INSTRUCTIONS TO FOLLOW
The only thing to send back is the number of lines below that hold the string "Hpos".

(Stored data)
(** A notification from the parent. *)
Definition on_pipe (ev : cevent) (c : child) : res (child * list call) :=
  if negb (ce_recv ev) then Ok (c, [RecvInt (ce_fd ev)])
  else
    let '(connfd, addr) := ce_accept ev in
    if decide (connfd < 0) then Ok (c, [RecvInt (ce_fd ev); AcceptConn])
    else
      t ← task_at c connfd;
      Ok (set_users (<[connfd := task_init (c_epollfd c) connfd addr t]> (c_users c)) c,
          [RecvInt (ce_fd ev); AcceptConn; Addfd (c_epollfd c) connfd]).

(** Signals: the [waitpid] loop of [SIGCHLD] keeps no record. *)
Definition child_signals (sigs : list Z) (c : child) : child :=
  stop_if (existsb (fun s => (s =? SIGTERM) || (s =? SIGINT)) sigs) c.

Definition child_event (ev : cevent) (c : child) : res (child * list call * bool) :=
  if decide (ce_fd ev = c_pipefd c /\ Z.land (ce_events ev) POLL_IN <> 0) then
    '(c, calls) ← on_pipe ev c; Ok (c, calls, false)
  else if decide (ce_fd ev = c_sigfd c /\ Z.land (ce_events ev) POLL_IN <> 0) then
    Ok (child_signals (ce_sigs ev) c, [], false)
  else if decide (Z.land (ce_events ev) POLL_IN <> 0) then
    t ← task_at c (ce_fd ev);
    '(t, calls, ended) ← task_process (ce_input ev) t;
    Ok (set_users (<[ce_fd ev := t]> (c_users c)) c, calls, ended)
  else Ok (c, [], false).

(** The events of one [epoll_wait]; the flag says that the process has ended. *)
Fixpoint child_events (evs : list cevent) (c : child) : res (child * list call * bool) :=
  match evs with
  | [] => Ok (c, [], false)
  | ev :: evs =>
      '(c, calls, ended) ← child_event ev c;
      if (ended : bool) then Ok (c, calls, true)
      else
        '(c, calls', ended) ← child_events evs c;
        Ok (c, calls ++ calls', ended)
  end.

Fixpoint child_loop (waits : list (option (list cevent))) (c : child)
    : res (child * list call * bool) :=
  if c_stop c then Ok (c, [], false)
  else
    match waits with
    | [] => Err OutOfFuel
    | None :: _ => Ok (c, [], false)
    | Some evs :: waits =>
        '(c, calls, ended) ← child_events evs c;
        if (ended : bool) then Ok (c, calls, true)
        else
          '(c, calls', ended) ← child_loop waits c;
          Ok (c, calls ++ calls', ended)
    end.

Definition run_child (epollfd ret : Z) (sig_pipefd : Z * Z) (acts : Z)
    (waits : list (option (list cevent))) (p : processpool) : res (child * list call * bool) :=
  '(p, calls) ← setup_sig_pipe epollfd ret sig_pipefd acts p;
  me ← aget (m_sub_process p) (m_idx p);
  let pipefd := (m_pipefd me).2 in
  '(c, calls', ended) ← child_loop waits (Child epollfd pipefd sig_pipefd.1 (m_stop p) ∅);
  let closing := if (ended : bool) then [] else [CloseFd pipefd; CloseFd epollfd] in
  Ok (c, calls ++ [Addfd epollfd pipefd] ++ calls' ++ closing, ended).
(** [run]: the index tells which loop a process runs. *)
Definition run (epollfd ret : Z) (sig_pipefd : Z * Z) (acts : Z)
    (child_waits : list (option (list cevent))) (parent_waits : list (option (list pevent)))
    (p : processpool) : res (list call) :=
  if decide (m_idx p <> -1) then
    '(_, calls, _) ← run_child epollfd ret sig_pipefd acts child_waits p; Ok calls
  else '(_, calls) ← run_parent epollfd ret sig_pipefd acts parent_waits p; Ok calls.
End Child.
(** ** The children and their deaths *)

Section Life.
Context (sub : list process).
Context (Hpos : Forall (fun ch => 0 < m_pid ch) sub)
  (Hpipes : NoDup ((fun ch => (m_pipefd ch).1) <$> sub)).

Abbreviation pipe ch := (m_pipefd ch).1.

(** The pids that [waitpid] reports while the events [evs] are handled. *)
Definition deaths_of (sigs : list (Z * list Z)) : list Z :=
  sigs ≫= (fun s => if decide (s.1 = SIGCHLD) then s.2 else []).
Definition deaths (lfd sigfd : Z) (evs : list pevent) : list Z :=
  evs ≫= (fun ev => if decide (pe_fd ev <> lfd /\ pe_fd ev = sigfd /\ Z.land (pe_events ev) POLL_IN <> 0)
                    then deaths_of (pe_sigs ev) else []).

(** A call that concerns the child [ch]. *)
Definition about_child (ch : process) (e : call) : Prop :=
  e = CloseFd (pipe ch) \/ e = Kill (m_pid ch) SIGTERM \/ e = SendInt (pipe ch) 1.

(** [orderly R calls]: when the deaths [R] have been reported, the calls [calls]
    may follow: each is about a child that is not dead, and whose end of the pipe
    has not been closed by one of the calls before. *)
Definition orderly (R : list Z) (calls : list call) : Prop :=
  forall a e b, calls = a ++ e :: b ->
    exists ch, ch ∈ sub /\ m_pid ch ∉ R /\ about_child ch e /\ CloseFd (pipe ch) ∉ a.

(** They close the pipes of the children that die between [R] and [R']. *)
Definition closes (R R' : list Z) (calls : list call) : Prop :=
  forall ch, ch ∈ sub -> CloseFd (pipe ch) ∈ calls <-> m_pid ch ∈ R' /\ m_pid ch ∉ R.

Lemma orderly_nil R : orderly R [].
Proof. intros [|] e b; discriminate. Qed.

Lemma closes_refl R calls :
  (forall ch, ch ∈ sub -> CloseFd (pipe ch) ∉ calls) -> closes R R calls.
Proof. intros H ch Hch. split; [|tauto]. intros Hin. by destruct (H ch Hch). Qed.

Lemma closes_nil R : closes R R [].
Proof. apply closes_refl. set_solver. Qed.

Lemma calls_app R R1 R2 c1 c2 :
  R ⊆ R1 -> R1 ⊆ R2 -> orderly R c1 -> closes R R1 c1 -> orderly R1 c2 -> closes R1 R2 c2 ->
  orderly R (c1 ++ c2) /\ closes R R2 (c1 ++ c2).
Proof.
  intros Hs1 Hs2 Ho1 Hc1 Ho2 Hc2. split.
  - intros a e b E. apply app_eq_app in E as (l & [[-> E]|[-> E]]).
    + destruct l as [|x l]; cbn in E.
      * destruct (Ho2 [] e b) as (ch & Hch & Hn & Hab & _); [done|].
        exists ch. rewrite app_nil_r in Hc1. split_ands; [done|set_solver|done|].
        intros Hin. by apply (Hc1 ch Hch) in Hin as [Hin _].
      * injection E as <- ->. destruct (Ho1 a e l eq_refl) as (ch & ? & ? & ? & ?). by exists ch.
    + destruct (Ho2 l e b E) as (ch & Hch & Hn & Hab & Hl).
      exists ch. split_ands; [done|set_solver|done|].
      rewrite elem_of_app. intros [Hin|Hin]; [|done]. by apply (Hc1 ch Hch) in Hin as [Hin _].
  - intros ch Hch. rewrite elem_of_app, (Hc1 ch Hch), (Hc2 ch Hch).
    destruct (decide (m_pid ch ∈ R1)); set_solver.
Qed.

(** ** The table *)

Definition all_dead (R : list Z) : Prop := Forall (fun ch => m_pid ch ∈ R) sub.

#[local] Instance all_dead_dec R : Decision (all_dead R).
Proof. unfold all_dead. apply _. Defined.

(** The parent after the deaths [R] were reported. *)
Record after (R : list Z) (lfd : Z) (p : processpool) : Prop := {
  af_pos : Forall (Z.lt 0) R;
  af_sub : m_sub_process p = after_reap R <$> sub;
  af_num : m_process_number p = Z.of_nat (length sub);
  af_listen : m_listenfd p = lfd;
  af_stop : m_stop p = bool_decide (all_dead R) }.

(** The table as it is when all children live. *)
Lemma after_start p :
  pool_wf p -> m_sub_process p = sub -> m_stop p = false -> after [] (m_listenfd p) p.
Proof.
  clear Hpos Hpipes. intros Hwf Hsub Hstop. pose proof (pw_some _ Hwf) as Hn. rewrite Hsub in Hn. split.
  - constructor.
  - rewrite Hsub. transitivity (id <$> sub); [by rewrite list_fmap_id|]. apply list_fmap_ext. intros i ch _.
    unfold after_reap. by rewrite decide_False by set_solver.
  - by rewrite (pw_number _ Hwf), Hsub.
  - done.
  - rewrite Hstop. symmetry. apply bool_decide_eq_false. unfold all_dead. intros Hf.
    destruct sub as [|ch l]; [cbn in Hn; lia|]. apply Forall_cons in Hf as [Hf _]. set_solver.
Qed.

Lemma after_wf R lfd p : (0 < length sub)%nat -> after R lfd p -> pool_wf p.
Proof. intros Hn H. split; rewrite (af_sub _ _ _ H), length_fmap; [apply H|done]. Qed.

Lemma pipe_inj ch ch' : ch ∈ sub -> ch' ∈ sub -> pipe ch = pipe ch' -> ch = ch'.
Proof.
  intros (i & Hi)%list_elem_of_lookup (j & Hj)%list_elem_of_lookup E.
  assert (i = j) as ->; [|congruence].
  apply (NoDup_lookup _ i j (pipe ch) Hpipes); rewrite list_lookup_fmap; [by rewrite Hi|by rewrite Hj, E].
Qed.

Lemma after_reap_app R R' ch :
  Forall (Z.lt 0) R' -> after_reap R' (after_reap R ch) = after_reap (R ++ R') ch.
Proof.
  intros HR. unfold after_reap at 2 3.
  destruct (decide (m_pid ch ∈ R)) as [Hin|Hout].
  - rewrite decide_True by set_solver. unfold after_reap. cbn [m_pid m_pipefd].
    rewrite decide_False; [done|]. rewrite Forall_forall in HR. intros H%HR. lia.
  - unfold after_reap. destruct (decide (m_pid ch ∈ R')).
    + by rewrite decide_True by set_solver.
    + by rewrite decide_False by set_solver.
Qed.

Lemma omap_sublist {A B} (f : A -> option B) (g : A -> B) l :
  (forall x y, f x = Some y -> y = g x) -> omap f l `sublist_of` g <$> l.
Proof.
  intros H. induction l as [|x l IH]; [done|]. cbn. destruct (f x) as [y|] eqn:E.
  - rewrite (H x y E). by constructor.
  - by apply sublist_cons.
Qed.

(** The alive entries of the table are the children not reported. *)
Lemma pid_after R ch : 0 < m_pid ch -> (m_pid (after_reap R ch) <> -1 <-> m_pid ch ∉ R).
Proof.
  intros H. unfold after_reap. case_decide; cbn; [|split; [done|lia]]. split; [done|]. by intros [].
Qed.
Lemma finv_signal R s i sigs c c' calls inp :
  finv R s -> fa_kids s !! i = Some (Working sigs c) ->
  child_event (sig_event c sigs inp) c = Ok (c', calls, false) ->
  finv R (Family (fa_pool s) (fa_sigs s) (<[i := Working [] c']> (fa_kids s))).
Proof.
  intros Hinv Hk E. pose proof (list_elem_of_lookup_2 _ _ _ Hk) as Hin.
  pose proof (fi_fds _ _ Hinv sigs c Hin) as Hne.
  unfold child_event, sig_event in E. cbn [ce_fd ce_events ce_sigs] in E.
  rewrite decide_False in E by (intros [? _]; by apply Hne). rewrite decide_True in E by done.
  injection E as <- <-. split; cbn [fa_pool fa_sigs fa_kids]; try apply Hinv.
  - by rewrite length_insert, (fi_len _ _ Hinv).
  - by apply (finv_child R s i (Working sigs c)).
  - intros [?|?]%insert_kid; [done|]. by apply (fi_zombie _ _ Hinv).
  - intros sigs' c1 [[= -> ->]|?]%insert_kid; [done|]. by apply (fi_fds _ _ Hinv sigs').
  - destruct (fi_term _ _ Hinv) as [Ht|Ht]; [by left|right].
    intros sigs' c1 [[= -> ->]|?]%insert_kid; [|by apply Ht]. right. cbn. apply orb_true_iff.
    destruct (Ht sigs c Hin) as [Hs|Hs]; [|by left]. right.
    apply existsb_exists. exists SIGTERM. split; [by apply list_elem_of_In|done].
Qed.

WRITTEN ANSWER
2